The market is KILLER tough. You have hordes of amatuers and semi-pros racing around producing hordes of good, publishable market-quality work. Many are happy as clams to sell through microstocks, taking pennies per sale and letting client have all the use they want for a couple bucks. Some don't care if they make anymore than is needed to buy a new lens, and have no regard for what "business" is about. Some know and make the choice willingly, and others just don't know better. Some play the market as a mere numbers game of X images makes Y dollars per year per image, and that applies as much to the traditional RM and 'Traditional' RF markets. Add to that all the established professionals trying to compete in that same market where photographers will give away images just for the glory of being published. But this is life in many photo arenas, not just Landscape and Flowers.

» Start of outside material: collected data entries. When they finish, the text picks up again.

(** Boot.  [page_init] returns; afterwards the free list is exactly the usable
    pages, the highest first, each with no reference; every other page of
    the machine has one reference, and nothing but the page descriptors and the
    head of the list changed. *)
Theorem page_init_correct s end_ lim :
  phys_ok s → page_free_list s = None → boot_ok s lim →
  1 <= npages_basemem s <= lim →
  ∃ s', page_init end_ s = (Ret tt, s') ∧ phys_ok s' ∧ only_pages s s' ∧
    free_list s' (reverse (usable s lim)) ∧
    (∀ p, 0 <= p < npages s → p ∉ usable s lim →
       ∃ o, pages s' !! p = Some (mkPageInfo o 1)).
Proof.
  intros Hok Hnil Hb Hnb. destruct (Hb) as [Hnf Hlim].
  assert (Hfl : free_list s []) by (split; [exact Hnil|constructor]).
  assert (Hex : is_Some (pages s !! 0)) by (apply phys_dom; [done|lia]).
  destruct Hex as [pi Hpi].
  set (s0 := set_pages (<[0 := mkPageInfo None 1]> (pages s)) s).
  assert (H0 : page_init_used 0 s = (Ret tt, s0)).
  { unfold page_init_used. erewrite bind_Ret by (by apply set_ref_eq).
    erewrite set_link_eq by (apply lookup_insert_eq). simpl. by rewrite insert_insert_eq. }
  unfold page_init. rewrite (bind_Ret _ _ _ _ _ H0). do 2 mstep.
  assert (Hok0 : phys_ok s0) by (apply pages_insert_dom; [done|lia]).
  destruct (page_init_loop s0 (seqZ 1 (npages_basemem s0 - 1)) [])
    as (s1 & Hr1 & Hon1 & Hok1 & Hfl1 & Hoth1 & Hmp1);
    [done|done|apply NoDup_seqZ|intros i Hi%elem_of_seqZ; simpl in *; set_solver by lia|].
  rewrite (bind_Ret _ _ _ _ _ Hr1). rewrite app_nil_r in Hfl1.
  assert (Hnp1 : npages s1 = npages s) by (by rewrite Hon1).
  assert (Hb1 : boot_ok s1 lim) by (rewrite Hon1; exact Hb).
  destruct (page_init_kernel_ok (S (Z.to_nat (npages s0))) s1 end_
              (Z.max 1 (npages_basemem s0)) lim _ Hok1 Hb1 Hfl1)
    as (s2 & Hr2 & Hon2 & Hok2 & Hfl2 & Hout2 & Hin2); simpl in *; [lia| |lia|].
  { intros j Hj. rewrite elem_of_reverse, list_elem_of_filter, elem_of_seqZ. lia. }
  rewrite (bind_Ret _ _ _ _ _ Hr2).
  assert (Hnp2 : npages s2 = npages s) by (by rewrite Hon2).
  destruct (page_init_loop s2 (seqZ lim (npages s - lim)) _ Hok2 Hfl2)
    as (s3 & Hr3 & Hon3 & Hok3 & Hfl3 & Hoth3 & Hmp3);
    [apply NoDup_seqZ| |].
  { intros i Hi%elem_of_seqZ.
    rewrite elem_of_reverse, list_elem_of_filter, elem_of_seqZ, Hnp2. lia. }
  exists s3. split; [done|]. split; [done|]. split; [|split].
  - eapply only_pages_trans; [|exact Hon3]. eapply only_pages_trans; [|exact Hon2].
    eapply only_pages_trans; [|exact Hon1]. unfold s0. by destruct s.
  - unfold usable. by rewrite filter_app, reverse_app.
  - intros p Hp Hnu. rewrite elem_of_usable in Hnu by lia.
    destruct (decide (lim <= p)).
    { assert (p = mpPage) as -> by lia. apply Hmp3, elem_of_seqZ. lia. }
    rewrite Hoth3 by (rewrite elem_of_seqZ; lia).
    destruct (decide (Z.max 1 (npages_basemem s) <= p < lim)); [rewrite Hin2 by lia; eauto|].
    rewrite Hout2 by lia. destruct (decide (p = 0)) as [->|].
    { rewrite Hoth1 by (rewrite elem_of_seqZ; lia). simpl. rewrite lookup_insert_eq. eauto. }
    assert (p = mpPage) as -> by lia. apply Hmp1, elem_of_seqZ. lia.
Qed.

How do you make yourself successful? Produce superior work. Value your work. Think like a Buyer. Be 100% professional in all of your communucations and marketing materials. Be unique. Find a Niche that matches your personal passions. If you're not producing the superior type of images you'd like to be making, invest in a few workshops rather than a new lens. But to be totally honest, there was a survey not long ago that said the average 'professional' nature photographer would make about $5,000 / yr. For some, that seems like a lot of money - unless you care about being and staying in business.
Finally, I tell people; "If you don't value your own work, why should anybody else?" In otherwords, If you aim for the top rung of the ladder right from the start, you'll spend a lot less time on the bottom rung.
Best of Luck!
PS: You've got a great portfolio, so my reply is a bit more slanted for general readers, as you already seem to understand the Professional part of the business.